UNAF - Loi Gatel : l’UNAF en faveur d’un juste contrôle des établissements d’enseignement scolaire privés hors contrat

Conseil supérieur de l’Education

Loi Gatel : l’UNAF en faveur d’un juste contrôle des établissements d’enseignement scolaire privés hors contrat


24/05/2018

L’UNAF, représentée par Patricia Humann, coordonnatrice du pôle « Education - Petite enfance - Jeunesse » était présente au Conseil supérieur de l’Education (CSE) lors de l’examen des décrets d’application de la loi n°2018-266 du 13 Avril 2018 (dite loi Gatel) visant à simplifier et à mieux encadrer le régime d’ouverture et de contrôle des établissements d’enseignement scolaire privés hors contrat. L’UNAF a voté favorablement à ces décrets.

Les écoles hors contrat se développent depuis quelques années très rapidement (800 établissements en 2010, 1300 en 2017), même si elles ne concernent que 0.5% des élèves. Il était donc important de mieux contrôler leur ouverture et la procédure proposée paraît adéquate.
Elle s’attache à vérifier l’origine des ressources de l’établissement, l’âge, les diplômes et/ou l’expérience professionnelle du directeur et des enseignants au moment de l’ouverture de l’établissement.

Les dossiers d’ouverture des établissements seront adressés au recteur d’académie, qui les transmettra au Maire, au Procureur de la République et au Préfet.

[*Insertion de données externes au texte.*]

(* ===== verification/SysErr.v ===== *)
(** * Error codes (os/src/error.rs)

    [SysError] with its [repr(i32)] discriminants, the text of each code, and
    the partial inverse [TryFrom<i32>].  Every fallible operation of the other
    files returns [SysResult]. *)

From S2P Require Import Prelude.

(** ** The enumeration *)

Inductive SysError :=
| EPERM
| ENOENT
| ESRCH
| EINTR
| EIO
| ENXIO
| E2BIG
| ENOEXEC
| EBADF
| ECHILD
| EAGAIN
| ENOMEM
| EACCES
| EFAULT
| ENOTBLK
| EBUSY
| EEXIST
| EXDEV
| ENODEV
| ENOTDIR
| EISDIR
| EINVAL
| ENFILE
| EMFILE
| ENOTTY
| ETXTBSY
| EFBIG
| ENOSPC
| ESPIPE
| EROFS
| EMLINK
| EPIPE
| EDOM
| ERANGE
| EDEADLK
| ENAMETOOLONG
| ENOLCK
| ENOSYS
| ENOTEMPTY
| ELOOP
| ENOMSG
| ENODATA
| EBADFD
| EOVERFLOW
| ENOTSOCK
| ENOPROTOOPT
| EPROTONOSUPPORT
| EOPNOTSUPP
| EAFNOSUPPORT
| EADDRINUSE
| EADDRNOTAVAIL
| ECONNRESET
| ENETUNREACH
| ETIMEDOUT
| EHOSTUNREACH
| EISCONN
| ENOTCONN
| ECONNREFUSED
| EINPROGRESS
| ESTALE
| ECANCELED.

Abbreviation SysResult A := (result A SysError).

#[export] Instance SysError_eq_dec : EqDecision SysError.
Proof. solve_decision. Defined.

(** [SysError::code]. *)
Definition code (e : SysError) : Z :=
  match e with
  | EPERM => 1
  | ENOENT => 2
  | ESRCH => 3
  | EINTR => 4
  | EIO => 5
  | ENXIO => 6
  | E2BIG => 7
  | ENOEXEC => 8
  | EBADF => 9
  | ECHILD => 10
  | EAGAIN => 11
  | ENOMEM => 12
  | EACCES => 13
  | EFAULT => 14
  | ENOTBLK => 15
  | EBUSY => 16
  | EEXIST => 17
  | EXDEV => 18
  | ENODEV => 19
  | ENOTDIR => 20
  | EISDIR => 21
  | EINVAL => 22
  | ENFILE => 23
  | EMFILE => 24
  | ENOTTY => 25
  | ETXTBSY => 26
  | EFBIG => 27
  | ENOSPC => 28
  | ESPIPE => 29
  | EROFS => 30
  | EMLINK => 31
  | EPIPE => 32
  | EDOM => 33
  | ERANGE => 34
  | EDEADLK => 35
  | ENAMETOOLONG => 36
  | ENOLCK => 37
  | ENOSYS => 38
  | ENOTEMPTY => 39
  | ELOOP => 40
  | ENOMSG => 42
  | ENODATA => 61
  | EBADFD => 77
  | EOVERFLOW => 75
  | ENOTSOCK => 88
  | ENOPROTOOPT => 92
  | EPROTONOSUPPORT => 93
  | EOPNOTSUPP => 95
  | EAFNOSUPPORT => 97
  | EADDRINUSE => 98
  | EADDRNOTAVAIL => 99
  | ECONNRESET => 104
  | ENETUNREACH => 101
  | ETIMEDOUT => 110
  | EHOSTUNREACH => 113
  | EISCONN => 106
  | ENOTCONN => 107
  | ECONNREFUSED => 111
  | EINPROGRESS => 115
  | ESTALE => 116
  | ECANCELED => 125
  end.

(** [SysError::as_str]. *)
Definition as_str (e : SysError) : string :=
  match e with
  | EPERM => "Operation not permitted"
  | ENOENT => "No such file or directory"
  | ESRCH => "No such process"
  | EINTR => "Interrupted system call"
  | EIO => "I/O error"
  | ENXIO => "No such device or address"
  | E2BIG => "Argument list too long"
  | ENOEXEC => "Exec format error"
  | EBADF => "Bad file number"
  | ECHILD => "No child processes"
  | EAGAIN => "Try again"
  | ENOMEM => "Out of memory"
  | EACCES => "Permission denied"
  | EFAULT => "Bad address"
  | ENOTBLK => "Block device required"
  | EBUSY => "Device or resource busy"
  | EEXIST => "File exists"
  | EXDEV => "Cross-device link"
  | ENODEV => "No such device"
  | ENOTDIR => "Not a directory"
  | EISDIR => "Is a directory"
  | EINVAL => "Invalid argument"
  | ENFILE => "File table overflow"
  | EMFILE => "Too many open files"
  | ENOTTY => "Not a typewriter"
  | ETXTBSY => "Text file busy"
  | EFBIG => "File too large"
  | ENOSPC => "No space left on device"
  | ESPIPE => "Illegal seek"
  | EROFS => "Read-only file system"
  | EMLINK => "Too many links"
  | EPIPE => "Broken pipe"
  | EDOM => "Math argument out of domain of func"
  | ERANGE => "Math result not representable"
  | EDEADLK => "Resource deadlock would occur"
  | ENAMETOOLONG => "File name too long"
  | ENOLCK => "No record locks available"
  | ENOSYS => "Invalid system call number"
  | ENOTEMPTY => "Directory not empty"
  | ELOOP => "Too many symbolic links encountered"
  | ENOMSG => "No message of desired type"
  | ENODATA => "No data"
  | EBADFD => "File descriptor in bad state"
  | EOVERFLOW => "Value too large"
  | ENOTSOCK => "Socket operation on non-socket"
  | ENOPROTOOPT => "Protocol not available"
  | EPROTONOSUPPORT => "Protocol not supported"
  | EOPNOTSUPP => "Operation not supported"
  | EAFNOSUPPORT => "Address family not supported"
  | EADDRINUSE => "Address already in use"
  | EADDRNOTAVAIL => "Address not available"
  | ECONNRESET => "Connection reset"
  | ENETUNREACH => "Network is unreachable"
  | ETIMEDOUT => "Connection timed out"
  | EHOSTUNREACH => "No route to host"
  | EISCONN => "Transport endpoint is already connected"
  | ENOTCONN => "Transport endpoint is not connected"
  | ECONNREFUSED => "Connection refused"
  | EINPROGRESS => "Operation now in progress"
  | ESTALE => "Stale file handle"
  | ECANCELED => "Operation cancelled"
  end%string.

(** [TryFrom<i32> for SysError]. *)
Definition try_from (value : Z) : result SysError unit :=
  match value with
  | 1 => Ok EPERM
  | 2 => Ok ENOENT
  | 3 => Ok ESRCH
  | 4 => Ok EINTR
  | 5 => Ok EIO
  | 8 => Ok ENOEXEC
  | 9 => Ok EBADF
  | 10 => Ok ECHILD
  | 11 => Ok EAGAIN
  | 12 => Ok ENOMEM
  | 13 => Ok EACCES
  | 14 => Ok EFAULT
  | 17 => Ok EEXIST
  | 20 => Ok ENOTDIR
  | 21 => Ok EISDIR
  | 22 => Ok EINVAL
  | 28 => Ok ENOSPC
  | 29 => Ok ESPIPE
  | 38 => Ok ENOSYS
  | 42 => Ok ENOMSG
  | 61 => Ok ENODATA
  | 77 => Ok EBADFD
  | 75 => Ok EOVERFLOW
  | 88 => Ok ENOTSOCK
  | 92 => Ok ENOPROTOOPT
  | 93 => Ok EPROTONOSUPPORT
  | 95 => Ok EOPNOTSUPP
  | 97 => Ok EAFNOSUPPORT
  | 98 => Ok EADDRINUSE
  | 99 => Ok EADDRNOTAVAIL
  | 104 => Ok ECONNRESET
  | 101 => Ok ENETUNREACH
  | 110 => Ok ETIMEDOUT
  | 113 => Ok EHOSTUNREACH
  | 106 => Ok EISCONN
  | 107 => Ok ENOTCONN
  | 111 => Ok ECONNREFUSED
  | 115 => Ok EINPROGRESS
  | 116 => Ok ESTALE
  | 125 => Ok ECANCELED
  | _ => Err tt
  end.

(** The value the trap handler writes into the user register on failure:
    [(-e.code()) as usize]. *)
Definition neg_ret (e : SysError) : Z := usize (- code e).

(** ** Properties *)

(** The variants that [try_from] does not recognise. *)
Definition try_from_gaps : list SysError :=
  [ENXIO; E2BIG; ENOTBLK; EBUSY; EXDEV; ENODEV; ENFILE; EMFILE; ENOTTY; ETXTBSY;
   EFBIG; EROFS; EMLINK; EPIPE; EDOM; ERANGE; EDEADLK; ENAMETOOLONG; ENOLCK;
   ENOTEMPTY; ELOOP].

Lemma code_inj e1 e2 : code e1 = code e2 -> e1 = e2.
Proof. destruct e1, e2; simpl; intros H; first [reflexivity | discriminate H]. Qed.

Lemma code_range e : 1 <= code e <= 4095.
Proof. destruct e; simpl; lia. Qed.

Lemma try_from_sound v e : try_from v = Ok e -> code e = v.
Proof.
  unfold try_from. intros H.
  repeat match type of H with
  | match ?x with _ => _ end = _ => destruct x; try discriminate H
  end; injection H as <-; reflexivity.
Qed.

Lemma try_from_code e : try_from (code e) = if bool_decide (e ∈ try_from_gaps) then Err tt else Ok e.
Proof. destruct e; vm_compute; reflexivity. Qed.

(** [TryFrom<i32>] is a partial inverse of [code]: a recognised
    number is the code of the variant it gives, and a variant's own code is
    refused exactly for the 21 variants of [try_from_gaps] (among them EBUSY,
    EPIPE and ENOTEMPTY), all of which are defined error codes. *)
Theorem try_from_partial_inverse :
  (forall v e, try_from v = Ok e -> code e = v) /\
  (forall e, try_from (code e) = Err tt <-> e ∈ try_from_gaps).
Proof.
  split; [exact try_from_sound|]. intros e. rewrite try_from_code.
  case_if; split; done.
Qed.

(** the register value written for an error never collides with a
    successful return below [2^64 - 4095], and identifies the error. *)
Theorem neg_ret_identifies e1 e2 :
  2 ^ 64 - 4095 <= neg_ret e1 < 2 ^ 64 /\ (neg_ret e1 = neg_ret e2 <-> e1 = e2).
Proof.
  assert (E : forall e, neg_ret e = 2 ^ 64 - code e).
  { intros e. pose proof (code_range e). unfold neg_ret, wrap.
    rewrite <- (Z.mod_small (2 ^ 64 - code e) (2 ^ 64)) by lia.
    replace (2 ^ 64 - code e) with (- code e + 1 * 2 ^ 64) by lia.
    now rewrite Z_mod_plus_full. }
  rewrite !E. pose proof (code_range e1). split; [lia|].
  split; [|now intros ->]. intros ?. apply code_inj; lia.
Qed.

La loi ne crée pas une obligation d’obtenir une autorisation d’ouverture, ce qui serait contraire à la loi sur la liberté d’enseigner, mais « l’autorité compétente de l’Etat en matière d’éducation, le maire, le représentant de l’Etat dans le département et le procureur de la République peuvent former opposition à l’ouverture de l’établissement dans l’intérêt de l’ordre public ou de la protection de l’enfance et de la jeunesse », si les éléments du dossier décrits ci-dessus ne sont pas adéquats ou encore s’il ressort du projet de l’établissement que celui-ci n’a pas le caractère d’un établissement scolaire ou le cas échant technique. A défaut d’opposition, l’établissement est ouvert à l’expiration d’un délai de trois mois.
La loi propose surtout le contrôle systématique de l’établissement au bout d’un an d’existence de celui-ci.